REQUIRED WORK:
Starting at the line that contains "(common/buffer.hxx, common/terminal.cxx)" and ending at the line that contains "the controller drives", the lines below are to be given again exactly, with nothing added.

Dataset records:

▬▬▬▬▬▬▬▬▬▬

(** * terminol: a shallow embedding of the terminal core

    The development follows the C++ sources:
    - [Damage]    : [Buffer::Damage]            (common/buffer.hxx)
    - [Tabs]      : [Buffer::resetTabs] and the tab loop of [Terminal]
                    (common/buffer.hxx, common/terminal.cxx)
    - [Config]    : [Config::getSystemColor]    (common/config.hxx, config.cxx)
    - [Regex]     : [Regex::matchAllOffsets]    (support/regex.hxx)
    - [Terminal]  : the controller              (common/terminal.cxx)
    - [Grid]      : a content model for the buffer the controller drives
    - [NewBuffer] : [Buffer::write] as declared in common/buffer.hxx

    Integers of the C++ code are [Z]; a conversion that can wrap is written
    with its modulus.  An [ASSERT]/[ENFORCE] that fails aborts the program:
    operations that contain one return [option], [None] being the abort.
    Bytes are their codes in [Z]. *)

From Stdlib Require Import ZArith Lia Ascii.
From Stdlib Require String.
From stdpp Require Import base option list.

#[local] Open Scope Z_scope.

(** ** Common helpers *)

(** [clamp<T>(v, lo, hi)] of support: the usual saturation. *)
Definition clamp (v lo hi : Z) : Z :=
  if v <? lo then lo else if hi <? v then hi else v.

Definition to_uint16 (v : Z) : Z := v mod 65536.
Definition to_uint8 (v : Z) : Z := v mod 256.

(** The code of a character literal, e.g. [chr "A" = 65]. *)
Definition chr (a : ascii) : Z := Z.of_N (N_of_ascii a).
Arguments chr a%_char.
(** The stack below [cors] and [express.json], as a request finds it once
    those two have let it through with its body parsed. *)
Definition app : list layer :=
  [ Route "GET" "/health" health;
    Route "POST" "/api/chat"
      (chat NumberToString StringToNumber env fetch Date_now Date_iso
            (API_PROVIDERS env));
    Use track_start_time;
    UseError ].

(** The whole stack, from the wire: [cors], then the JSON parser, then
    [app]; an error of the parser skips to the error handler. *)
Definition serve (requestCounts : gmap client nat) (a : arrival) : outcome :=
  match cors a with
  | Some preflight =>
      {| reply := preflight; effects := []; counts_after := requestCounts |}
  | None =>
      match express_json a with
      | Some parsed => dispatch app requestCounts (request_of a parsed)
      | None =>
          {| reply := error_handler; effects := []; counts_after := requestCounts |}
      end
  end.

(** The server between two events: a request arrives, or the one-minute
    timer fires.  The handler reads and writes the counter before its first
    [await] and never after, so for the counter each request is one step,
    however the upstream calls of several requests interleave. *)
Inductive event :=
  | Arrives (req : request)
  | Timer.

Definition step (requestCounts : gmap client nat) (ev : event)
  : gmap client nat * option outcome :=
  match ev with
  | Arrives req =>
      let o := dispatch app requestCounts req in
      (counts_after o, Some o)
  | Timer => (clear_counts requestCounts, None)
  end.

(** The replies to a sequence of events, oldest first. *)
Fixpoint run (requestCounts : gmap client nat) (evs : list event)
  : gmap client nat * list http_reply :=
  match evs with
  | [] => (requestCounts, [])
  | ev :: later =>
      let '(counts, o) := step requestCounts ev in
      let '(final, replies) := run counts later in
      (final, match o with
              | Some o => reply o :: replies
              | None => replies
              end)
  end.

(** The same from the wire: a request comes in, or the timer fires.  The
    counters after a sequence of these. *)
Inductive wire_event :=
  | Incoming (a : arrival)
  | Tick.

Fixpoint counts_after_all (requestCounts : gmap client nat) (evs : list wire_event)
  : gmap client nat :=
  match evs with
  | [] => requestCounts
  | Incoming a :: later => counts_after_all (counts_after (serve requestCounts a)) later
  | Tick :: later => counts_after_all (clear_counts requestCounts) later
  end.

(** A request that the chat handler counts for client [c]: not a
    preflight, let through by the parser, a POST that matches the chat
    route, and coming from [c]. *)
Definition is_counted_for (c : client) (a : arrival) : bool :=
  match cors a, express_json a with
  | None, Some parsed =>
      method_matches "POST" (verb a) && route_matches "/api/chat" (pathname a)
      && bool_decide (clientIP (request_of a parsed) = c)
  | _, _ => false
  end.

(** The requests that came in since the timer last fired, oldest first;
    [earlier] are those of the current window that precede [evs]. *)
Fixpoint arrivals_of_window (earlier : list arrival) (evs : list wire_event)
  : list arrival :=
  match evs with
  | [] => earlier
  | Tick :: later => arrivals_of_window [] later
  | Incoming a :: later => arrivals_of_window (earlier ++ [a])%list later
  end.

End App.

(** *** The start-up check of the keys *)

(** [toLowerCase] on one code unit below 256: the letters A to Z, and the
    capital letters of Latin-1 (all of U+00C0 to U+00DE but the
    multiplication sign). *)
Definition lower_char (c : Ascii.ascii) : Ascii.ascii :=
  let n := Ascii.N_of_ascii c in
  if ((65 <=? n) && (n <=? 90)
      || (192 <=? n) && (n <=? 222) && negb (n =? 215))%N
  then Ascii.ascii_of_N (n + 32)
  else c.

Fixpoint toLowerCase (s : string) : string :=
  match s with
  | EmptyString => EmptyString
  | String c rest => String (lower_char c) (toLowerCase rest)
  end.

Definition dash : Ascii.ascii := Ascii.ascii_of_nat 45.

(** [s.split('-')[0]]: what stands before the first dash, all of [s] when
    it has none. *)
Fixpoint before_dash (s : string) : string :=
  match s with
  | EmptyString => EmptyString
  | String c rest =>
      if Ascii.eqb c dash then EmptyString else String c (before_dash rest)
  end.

▬▬▬▬▬▬▬▬▬▬

ANSWER TO THE EXERCISE:
                    (common/buffer.hxx, common/terminal.cxx)
    - [Config]    : [Config::getSystemColor]    (common/config.hxx, config.cxx)
    - [Regex]     : [Regex::matchAllOffsets]    (support/regex.hxx)
    - [Terminal]  : the controller              (common/terminal.cxx)
    - [Grid]      : a content model for the buffer the controller drives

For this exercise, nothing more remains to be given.